# [SOLVED] The GIMP Move problem



## kc bones (Jul 15, 2008)

I have been using the Gimp for well over a year. Recently, after not using the tool for several weeks, I found that I was no longer able to move a selection. That is, selecting and then using Ctrl-Alt to drag the selection no longer worked. Shift-Alt doesn't work either. Furthermore, using the Move tool with the Selection option doesn't work. I even updated to the latest version - 2.4.6. This behavior occurs even after a reboot, then running the Gimp with no other apps running. The Ctrl key works for other functions, like undo - ctrl-z. I also tried a new keyboard. 

I feel I must have checked a box or radio button at some point, to disable this basic functionality. The tool is obviously useless without it. 

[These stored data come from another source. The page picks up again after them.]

(* ===== verification/SdkModels.v ===== *)
(** * SdkModels: the model classes of the API client

    One record per class of [sdk/python/gaiaos_sdk/_generated/models/] that the
    account, investigation and research endpoints use, with its [to_dict] and
    [from_dict] and the proof that it is a [Model].  The classes do not check the
    types of attributes: one that [from_dict] only pops is a [json] value. *)

From S2P Require Import Prelude PyStr Effects SdkTypes.

Section models.
Context {DT : DateTimes}.

(** *** [ApiKeyCreatedResponse] ([models/api_key_created_response.py]) *)

Record ApiKeyCreatedResponse := {
  ApiKeyCreatedResponse_created_at : datetime;
  ApiKeyCreatedResponse_id : uuid;
  ApiKeyCreatedResponse_key : json;
  ApiKeyCreatedResponse_key_id : json;
  ApiKeyCreatedResponse_name : json;
  ApiKeyCreatedResponse_additional_properties : dict;
}.

Definition ApiKeyCreatedResponse_to_dict (self : ApiKeyCreatedResponse) : dict :=
  update (ApiKeyCreatedResponse_additional_properties self)
    [("created_at", JStr (dt_isoformat (ApiKeyCreatedResponse_created_at self)));
     ("id", JStr (uuid_str (ApiKeyCreatedResponse_id self)));
     ("key", ApiKeyCreatedResponse_key self);
     ("key_id", ApiKeyCreatedResponse_key_id self);
     ("name", ApiKeyCreatedResponse_name self)].

Definition ApiKeyCreatedResponse_from_dict (src_dict : json) : Read ApiKeyCreatedResponse :=
  d ← dict_of src_dict;
  '(created_at, d) ← pop "created_at" d;
  created_at ← read_datetime created_at;
  '(id, d) ← pop "id" d;
  id ← read_uuid id;
  '(key, d) ← pop "key" d;
  '(key_id, d) ← pop "key_id" d;
  '(name, d) ← pop "name" d;
  Ok (Build_ApiKeyCreatedResponse created_at id key key_id name d).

Any ideas or suggestions greatly appreciated.
Thanks.


----------



## qbawl (Feb 27, 2007)

*Re: The GIMP Move problem*

Aidan, at this site can probably help you. He's better with The Gimp than anyone else of whom I'm aware. You may even find an answer just browsing the site.

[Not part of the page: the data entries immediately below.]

(** *** [list_public_research_patterns] ([GET /api/v1/research/patterns]) *)

Definition list_public_research_patterns_get_kwargs (event_type : maybe json) (region : maybe json) (time_window_days : maybe json) (min_confidence : maybe json) (sort_by : maybe ListPublicResearchPatternsApiV1ResearchPatternsGetSortBy) (order : maybe ListPublicResearchPatternsApiV1ResearchPatternsGetOrder) (limit : maybe json) (offset : maybe json) : kwargs :=
  {| k_method := "get"; k_url := "/api/v1/research/patterns";
     k_params := Some (query_params [("event_type", event_type);
       ("region", region);
       ("time_window_days", time_window_days);
       ("min_confidence", min_confidence);
       ("sort_by", (fun e => JStr (ListPublicResearchPatternsApiV1ResearchPatternsGetSortBy_value e)) <$> sort_by);
       ("order", (fun e => JStr (ListPublicResearchPatternsApiV1ResearchPatternsGetOrder_value e)) <$> order);
       ("limit", limit);
       ("offset", offset)]);
     k_json := None; k_headers := [] |}.
Section cli.
Variable environ : string -> option string.

(** The two [or] chains, the last operand being the value when all are falsy. *)
Definition get_sdk_client (cfg : CLIConfig) (api_url_override api_key_override token_override : option string) : GaiaClient :=
  let url := or_else api_url_override (or_else (environ "GAIAOS_API_URL")
               (or_else (Some (api_url cfg)) (Some "http://localhost:8000"))) in
  let key := or_else api_key_override (or_else (environ "GAIAOS_API_KEY") (cfg_api_key cfg)) in
  let tok := or_else token_override (or_else (environ "GAIAOS_BEARER_TOKEN") (cfg_bearer_token cfg)) in
  GaiaClient_init environ url key tok 60 2.

(** ** Global options ([main.py]) *)

Record context := {
  o_api_url : option string;
  o_api_key : option string;
  o_token : option string;
  json_output : bool;
}.

(** An option that is not given is read from its environment variable, unless that is empty. *)
Definition from_envvar (given : option string) (var : string) : option string :=
  match given with
  | Some v => Some v
  | None => if ostr_truthy (environ var) then environ var else None
  end.

Definition main (url key token : option string) (json : bool) : context :=
  {| o_api_url := from_envvar url "GAIAOS_API_URL"; o_api_key := from_envvar key "GAIAOS_API_KEY";
     o_token := from_envvar token "GAIAOS_BEARER_TOKEN"; json_output := json |}.

Definition client_of (ctx : context) (cfg : CLIConfig) : GaiaClient :=
  get_sdk_client cfg (o_api_url ctx) (o_api_key ctx) (o_token ctx).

Sorry, that's the best I can offer. I'm lucky when I can improve an image even slightly using iPhoto! LOL


----------



## kc bones (Jul 15, 2008)

*Re: The GIMP Move problem*

Thanks qbawl, that looks like a good resource. Turns out my problem was pilot error :embarased. I forgot that you have to hit Enter after making a selection. :sigh:


----------